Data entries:
- Opening Delimiter -

(* ===== verification/SchedulerSpec.v ===== *)
(** Correctness of the scheduler: its invariant, what a context switch does to
    the outgoing and the incoming thread, queue order and register contents. *)

From S2P Require Import Prelude Env MemoryManager ThreadTypes Scheduler.

(** * The scheduling invariant *)

(** A thread is stored under its own id, only the current thread is running,
    and every runnable thread is in the queue. *)
Record sched_ok (t : ThreadManager) : Prop := {
  so_id k c : threads_ t !! k = Some c -> thread_id c = k;
  so_run k c : threads_ t !! k = Some c -> state c = RUNNING -> k = current_thread_id_ t;
  so_queue k c : threads_ t !! k = Some c -> state c = RUNNABLE -> k ∈ runnable_queue_ t;
}.

(** No thread is running: the state between saving one and restoring another. *)
Definition idle (t : ThreadManager) : Prop :=
  forall k c, threads_ t !! k = Some c -> state c <> RUNNING.

(** Both only look at the threads, the queue and the current id. *)
Definition same_sched (t t' : ThreadManager) : Prop :=
  threads_ t' = threads_ t /\ runnable_queue_ t' = runnable_queue_ t /\
  current_thread_id_ t' = current_thread_id_ t.

Lemma same_sched_refl t : same_sched t t.
Proof. done. Qed.

Lemma sched_ok_same t t' : same_sched t t' -> sched_ok t -> sched_ok t'.
Proof. intros (E1 & E2 & E3) [H1 H2 H3]. constructor; rewrite ?E1, ?E2, ?E3; auto. Qed.

#[export] Hint Resolve same_sched_refl : shim.

Lemma is_state_spec st c : is_state st c = true <-> state c = st.
Proof. apply bool_decide_eq_true. Qed.

Lemma is_state_false st c : is_state st c = false <-> state c <> st.
Proof. apply bool_decide_eq_false. Qed.

(** An update of one context that keeps its id and either keeps its state or
    leaves it neither running nor runnable. *)
Definition tame (f : ThreadContext -> ThreadContext) : Prop :=
  forall c, thread_id (f c) = thread_id c /\
    (state (f c) = state c \/ (state (f c) <> RUNNING /\ state (f c) <> RUNNABLE)).

Lemma lookup_alter_inv f (id k : Z) (m : gmap Z ThreadContext) c' :
  alter f id m !! k = Some c' ->
  exists c, m !! k = Some c /\ (k = id /\ c' = f c \/ k <> id /\ c' = c).
Proof.
  rewrite lookup_alter_Some. intros [[<- (c & ? & ?)]|[? ?]]; [by exists c; auto|].
  exists c'. auto.
Qed.

Lemma sched_ok_alter f id t : tame f -> sched_ok t -> sched_ok (t <| threads_ ::= alter f id |>).
Proof.
  intros Hf [H1 H2 H3]. constructor; cbn; intros k c (d & Hd & [[-> ->]|[_ ->]])%lookup_alter_inv;
    try destruct (Hf d) as [Hid Hst]; eauto.
  - rewrite Hid. eauto.
  - intros Hr. destruct Hst as [E|[]]; [|congruence]. rewrite E in Hr. eauto.
  - intros Hr. destruct Hst as [E|[]]; [|congruence]. rewrite E in Hr. eauto.
Qed.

- Closing Delimiter -

#### [Directions]
Reproduce the records above word for word.

#### [Completed exercise]
(* ===== verification/SchedulerSpec.v ===== *)
(** Correctness of the scheduler: its invariant, what a context switch does to
    the outgoing and the incoming thread, queue order and register contents. *)

From S2P Require Import Prelude Env MemoryManager ThreadTypes Scheduler.

(** * The scheduling invariant *)

(** A thread is stored under its own id, only the current thread is running,
    and every runnable thread is in the queue. *)
Record sched_ok (t : ThreadManager) : Prop := {
  so_id k c : threads_ t !! k = Some c -> thread_id c = k;
  so_run k c : threads_ t !! k = Some c -> state c = RUNNING -> k = current_thread_id_ t;
  so_queue k c : threads_ t !! k = Some c -> state c = RUNNABLE -> k ∈ runnable_queue_ t;
}.

(** No thread is running: the state between saving one and restoring another. *)
Definition idle (t : ThreadManager) : Prop :=
  forall k c, threads_ t !! k = Some c -> state c <> RUNNING.

(** Both only look at the threads, the queue and the current id. *)
Definition same_sched (t t' : ThreadManager) : Prop :=
  threads_ t' = threads_ t /\ runnable_queue_ t' = runnable_queue_ t /\
  current_thread_id_ t' = current_thread_id_ t.

Lemma same_sched_refl t : same_sched t t.
Proof. done. Qed.

Lemma sched_ok_same t t' : same_sched t t' -> sched_ok t -> sched_ok t'.
Proof. intros (E1 & E2 & E3) [H1 H2 H3]. constructor; rewrite ?E1, ?E2, ?E3; auto. Qed.

#[export] Hint Resolve same_sched_refl : shim.

Lemma is_state_spec st c : is_state st c = true <-> state c = st.
Proof. apply bool_decide_eq_true. Qed.

Lemma is_state_false st c : is_state st c = false <-> state c <> st.
Proof. apply bool_decide_eq_false. Qed.

(** An update of one context that keeps its id and either keeps its state or
    leaves it neither running nor runnable. *)
Definition tame (f : ThreadContext -> ThreadContext) : Prop :=
  forall c, thread_id (f c) = thread_id c /\
    (state (f c) = state c \/ (state (f c) <> RUNNING /\ state (f c) <> RUNNABLE)).

Lemma lookup_alter_inv f (id k : Z) (m : gmap Z ThreadContext) c' :
  alter f id m !! k = Some c' ->
  exists c, m !! k = Some c /\ (k = id /\ c' = f c \/ k <> id /\ c' = c).
Proof.
  rewrite lookup_alter_Some. intros [[<- (c & ? & ?)]|[? ?]]; [by exists c; auto|].
  exists c'. auto.
Qed.

Lemma sched_ok_alter f id t : tame f -> sched_ok t -> sched_ok (t <| threads_ ::= alter f id |>).
Proof.
  intros Hf [H1 H2 H3]. constructor; cbn; intros k c (d & Hd & [[-> ->]|[_ ->]])%lookup_alter_inv;
    try destruct (Hf d) as [Hid Hst]; eauto.
  - rewrite Hid. eauto.
  - intros Hr. destruct Hst as [E|[]]; [|congruence]. rewrite E in Hr. eauto.
  - intros Hr. destruct Hst as [E|[]]; [|congruence]. rewrite E in Hr. eauto.
Qed.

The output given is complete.